The deep learning software we used was Microsoft Cognitive Toolkit (CNTK), an open‐source deep learning toolkit with brain script. We built the framework on the personal workstation (i7‐3.4GHz, RAM64GB, GeForce GTX1080) by using development software including deep learning library (Matlab2016, CNTK version 2.3.). The neural networks are described by brain script of CNTK.
2.2.1. Preprocessing: detection of an area of a fertilized oocyte
Humans focus only on the inside of a fertilized oocyte when observing the number of pronuclei. This is because there is no necessary information to determine the number of pronuclei on the outside of the fertilized oocyte. Similarly, it is easier to improve the final performance in deep learning if the unnecessary information is not included. In this system, the minimum range of information necessary for determining the number of pronuclei is defined as the inside of the zona pellucida of the fertilized oocyte, and the range is detected in the first processing. The fertilized oocyte is detected using the circular Hough transform, a technique to detect a circle because the shape of the oocyte in the images can be approximated to a true circle in many cases.
2.2.2. Main processing
There are precedent cases in the study of counting objects using deep learning, 6 , 7 where it is common to perform the procedure of counting objects after their individual recognition. The pronuclei counted in this system have characteristics that several adjacent and overlapping pronuclei can be very often observed, as well as the pronuclei are transparent so that the other pronucleus can also be seen even if overlapping. “Individual identification of transparent and overlapping objects” is more challenging than general object recognition and may require a huge cost to determine the number of pronuclei with high precision in the traditional counting framework. However, humans are possible to intuitively grasp the number without the procedure of clearly counting as many as five objects when counting them. As with the intuitive grasp of the number by humans, this system will determine the number of pronuclei without counting. Thus, the difficult challenge of the procedure of “individual identification of transparent and overlapping objects” is no longer needed to be performed, which allows us to grasp the number of pronuclei at a lower cost.
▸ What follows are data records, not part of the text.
Fixpoint rstrip (s : string) : string :=
  match s with
  | EmptyString => EmptyString
  | String c s' =>
      match rstrip s' with
      | EmptyString => if isspace c then EmptyString else String c EmptyString
      | r => String c r
      end
  end.

(** [s.strip()] *)
Definition strip (s : string) : string := rstrip (lstrip s).

(** [s.startswith(p)] *)
Definition startswith (s p : string) : bool := String.prefix p s.

(** [s.split(sep)] for a one-character [sep]. *)
Fixpoint split (sep : ascii) (s : string) : list string :=
  match s with
  | EmptyString => [EmptyString]
  | String c s' =>
      if Ascii.eqb c sep then EmptyString :: split sep s'
      else match split sep s' with
           | [] => [String c EmptyString]
           | w :: ws => String c w :: ws
           end
  end.

(** [x in s] for strings: [x] occurs in [s] as a contiguous substring. *)
Fixpoint contains (s x : string) : bool :=
  String.prefix x s
  || match s with
     | EmptyString => false
     | String _ s' => contains s' x
     end.

End PyStr.

(** ** SQLite text operations used by the queries *)

Module Sql.

(** ASCII-only case folding, as SQLite's built-in [LIKE] does it. *)
Definition tolower (c : ascii) : ascii :=
  if PyStr.isupper_ascii c then ascii_of_N (N_of_ascii c + 32) else c.

Definition like_char_eq (c d : ascii) : bool :=
  Ascii.eqb (tolower c) (tolower d).

(** [s LIKE p] with no [ESCAPE]: ["%"] matches any run of characters, ["_"]
    any one character, every other character itself up to ASCII case. *)
Fixpoint like (p s : string) : bool :=
  match p with
  | EmptyString => match s with EmptyString => true | _ => false end
  | String c p' =>
      if Ascii.eqb c "%" then
        (fix any_run (t : string) : bool :=
           like p' t
           || match t with
              | EmptyString => false
              | String _ t' => any_run t'
              end) s
      else if Ascii.eqb c "_" then
        match s with
        | EmptyString => false
        | String _ s' => like p' s'
        end
      else
        match s with
        | EmptyString => false
        | String d s' => like_char_eq c d && like p' s'
        end
  end.

(** [ORDER BY]: an insertion sort on a boolean order. SQL leaves the order of
    rows with equal keys open; here they keep the order in which they reach
    the sort. *)
Section OrderBy.
Context {A : Type} (le : A -> A -> bool).

Fixpoint insert (x : A) (l : list A) : list A :=
  match l with
  | [] => [x]
  | y :: l' => if le x y then x :: l else y :: insert x l'
  end.

Definition order_by (l : list A) : list A := fold_right insert [] l.
End OrderBy.

(** [LIMIT n] *)
Definition limit {A : Type} (n : nat) (l : list A) : list A := firstn n l.

End Sql.

(** ** The persistent store: [database.py] *)

(** One row of each table, with the columns of [init_db]. *)
Record user_row := {
  user_id : Z;
  username : string;
  password_hash : string;
  public_key : string;
  user_created_at : Z
}.

Record message_row := {
  message_id : Z;
  sender_username : string;
  receiver_username : string;
  encrypted_content : string;
  iv : string;
  encrypted_session_key : option string;
  timestamp : Z
}.

Record session_row := {
  session_id : Z;
  session_username : string;
  session_token : string;
  expires_at : Z;
  session_created_at : Z
}.

(** The database file: the tables in rowid order and, for [AUTOINCREMENT],
    the largest rowid each table has ever held. *)
Record Database := {
  users : list user_row;
  messages : list message_row;
  sessions : list session_row;
  seq_users : Z;
  seq_messages : Z;
  seq_sessions : Z
}.

Definition empty_db : Database :=
  {| users := []; messages := []; sessions := [];
     seq_users := 0; seq_messages := 0; seq_sessions := 0 |}.

(** The methods of [Database], one store operation each. *)
Inductive store_op :=
| OpCreateUser | OpGetUser | OpGetUserPublicKey
| OpStoreMessage | OpGetMessages | OpGetConversations
| OpCreateSession | OpGetSession | OpDeleteSession
| OpSearchUsers | OpGetAllUsers.

(** How a store operation can fail: [sqlite3.connect] raises, or a statement
    (or the commit) raises once the connection is open. *)
Inductive fault := Healthy | ConnectError | ExecuteError.

(** What one request reads from outside the program. *)
Record env := {
  fault_of : store_op -> fault;
  CURRENT_TIMESTAMP : Z;      (* the store's clock: SQLite's, UTC *)
  datetime_now : Z;           (* [datetime.now()] of the Python process: the host's local time *)
  token_urlsafe : string;     (* [secrets.token_urlsafe(32)] *)
  salt : string               (* the salt drawn by [generate_password_hash] *)
}.

(** The exceptions that leave a method of [Database]: [sqlite3]'s own, and the
    one an exception handler raises when it closes a connection that was never
    opened. *)
Inductive exn := OperationalError | UnboundLocalError.

(** What a call produces: a value, or an exception. *)
Inductive outcome (A : Type) : Type :=
| Return (a : A)
| Raise (x : exn).
Arguments Return {A} a.
Arguments Raise {A} x.

(** The methods of class [Database]. *)
Module Db.

(** A method without [try]: either failure propagates. *)
Definition run_query {A : Type} (e : env) (op : store_op) (result : A) : outcome A :=
  match fault_of e op with
  | Healthy => Return result
  | ConnectError | ExecuteError => Raise OperationalError
  end.

(** A method whose body is wrapped in
    [try: conn = self.get_connection() ... except Exception: conn.close(); return d]:
    a failing statement yields [d]; when the connection itself could not be
    opened, [conn] is unbound in the handler and the handler raises. *)
Definition try_query {A : Type} (e : env) (op : store_op) (result d : A) : outcome A :=
  match fault_of e op with
  | Healthy => Return result
  | ExecuteError => Return d
  | ConnectError => Raise UnboundLocalError
  end.

Definition has_user (db : Database) (name : string) : bool :=
  existsb (fun u => (username u =? name)%string) (users db).

(** [create_user]: the [UNIQUE] constraint on [username] raises
    [IntegrityError], the only exception the method catches. *)
Definition create_user (e : env) (db : Database) (name hash key : string)
  : outcome bool * Database :=
  match fault_of e OpCreateUser with
  | ConnectError | ExecuteError => (Raise OperationalError, db)
  | Healthy =>
      if has_user db name then (Return false, db)
      else
        let row := {| user_id := seq_users db + 1; username := name;
                      password_hash := hash; public_key := key;
                      user_created_at := CURRENT_TIMESTAMP e |} in
        (Return true,
         {| users := users db ++ [row]; messages := messages db;
            sessions := sessions db; seq_users := seq_users db + 1;
            seq_messages := seq_messages db; seq_sessions := seq_sessions db |})
  end.

Definition get_user (e : env) (db : Database) (name : string)
  : outcome (option user_row) :=
  run_query e OpGetUser
    (find (fun u => (username u =? name)%string) (users db)).

Definition get_user_public_key (e : env) (db : Database) (name : string)
  : outcome (option string) :=
  run_query e OpGetUserPublicKey
    (option_map public_key (find (fun u => (username u =? name)%string) (users db))).

Definition store_message (e : env) (db : Database)
    (sender receiver content iv_ : string) (key : option string)
  : outcome bool * Database :=
  match fault_of e OpStoreMessage with
  | ConnectError => (Raise UnboundLocalError, db)
  | ExecuteError => (Return false, db)
  | Healthy =>
      let row := {| message_id := seq_messages db + 1;
                    sender_username := sender; receiver_username := receiver;
                    encrypted_content := content; iv := iv_;
                    encrypted_session_key := key;
                    timestamp := CURRENT_TIMESTAMP e |} in
      (Return true,
       {| users := users db; messages := messages db ++ [row];
          sessions := sessions db; seq_users := seq_users db;
          seq_messages := seq_messages db + 1; seq_sessions := seq_sessions db |})
  end.

(** The two [WHERE] clauses of [get_messages]. *)
Definition between (u v : string) (m : message_row) : bool :=
  ((sender_username m =? u)%string && (receiver_username m =? v)%string)
  || ((sender_username m =? v)%string && (receiver_username m =? u)%string).

Definition involves (u : string) (m : message_row) : bool :=
  (sender_username m =? u)%string || (receiver_username m =? u)%string.

Definition by_timestamp_asc (a b : message_row) : bool := timestamp a <=? timestamp b.

(** [if other_username:] is false for [None] and for the empty string. *)
Definition get_messages (e : env) (db : Database) (name : string)
    (other_username : option string) : outcome (list message_row) :=
  run_query e OpGetMessages
    match other_username with
    | Some (String c v) =>
        Sql.order_by by_timestamp_asc (filter (between name (String c v)) (messages db))
    | Some EmptyString | None =>
        Sql.order_by by_timestamp_asc (filter (involves name) (messages db))
    end.

(** The [CASE] expression of [get_conversations]. *)
Definition contact_username (name : string) (m : message_row) : string :=
  if (sender_username m =? name)%string then receiver_username m
  else sender_username m.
Additionally, humans may intuitively determine the number of pronuclei based on the appearance such as the connection and shapes of the outline. This system also initially detects an outline around pronuclei in the same way and the number of pronuclei is determined from the outline.
Detection of an outline around pronuclei
The neural network learning through deep learning is used in the detection of the outline. The model of the neural network consists of two convolution layers and two full‐connection layers (Figure 2.) Classic imaging techniques that address similar tasks include edge detection filter and template matching. However, the granular brightness changes are very intense within a fertilized oocyte, and the “edgy” structures are included such as polar bodies and vesicles (circles) in addition to the pronuclei; therefore, it is extremely difficult to detect the outline around pronuclei with high precision by combining simple processing such as the edge detection filter and the template matching. On the other hand, deep learning enables processing including cognitive functions, and thus, even in the “edgy” structures, a function to distinctively detect whether they are pronuclei or polar bodies can be realized. Furthermore, the connection of outline may be important information for the recognition of an overlapping outline. We can explicitly handle the information on how to connect the outline in the subsequent processing, “the determination of the number of pronuclei,” by obtaining the information on which part of the outline around pronuclei is detected as well. In the initial analysis, the outline was divided into four parts in our system. However, as the greater the number of parts, the more precise the detection, the system was changed to detect the outline divided into 8 parts, considering that too many divisions require huge number of supervised data for neural network learning.
FIGURE 2.

Neural network for detecting outline of pronuclei. This software has two convolution layers and two full‐connection layers with ReLU function as activation function
Determination of the number of pronuclei
While it is easy for humans to intuitively determine the number of pronuclei from the outline, it is difficult to clearly regularize the specific determination methods. However, the task of classification of images intuitively performed by humans has been actively studied as application of deep learning in image recognition, and many results have shown that the task is very compatible with deep learning. 8 , 9 , 10 , 11 In this system, the outline images are handled as a task classifying them into three classes of 0PN, 1PN, and 2PN, from which the number of pronuclei is determined. The actual outputs are the probability that the input outline images belong to each class, with three values corresponding to each class such as 0PN, 1%; 1PN, 4%; and 2PN, 95%. We built the model of the neural network with two convolution layers and two full‐connection layers (Figure 3.)
FIGURE 3.

Neural network for determining number of pronuclei. This software has two convolution layers and two full‐connection layers with ReLU function as activation function
2.2.3. Postprocessing: integration of time‐series information
In the visual observation by embryologists, the number of pronuclei may not be accurately determined only by the image at a certain time due to the development or disappearance of pronuclei over time and the overlapping of pronuclei. In this case, the decision is suspended at that time and made with the image suitable for the judgment at another time. However, the task of how much the image at a given time is suitable for determining the number of pronuclei for the image analysis is much more challenging than that of determining the number of pronuclei, even if it is easy for humans. Thus, in this system, “the determination of the number of pronuclei” was carried out for all images of the time lapse, and the change over time in the number of pronuclei was to be determined from the probabilities of each class at all times.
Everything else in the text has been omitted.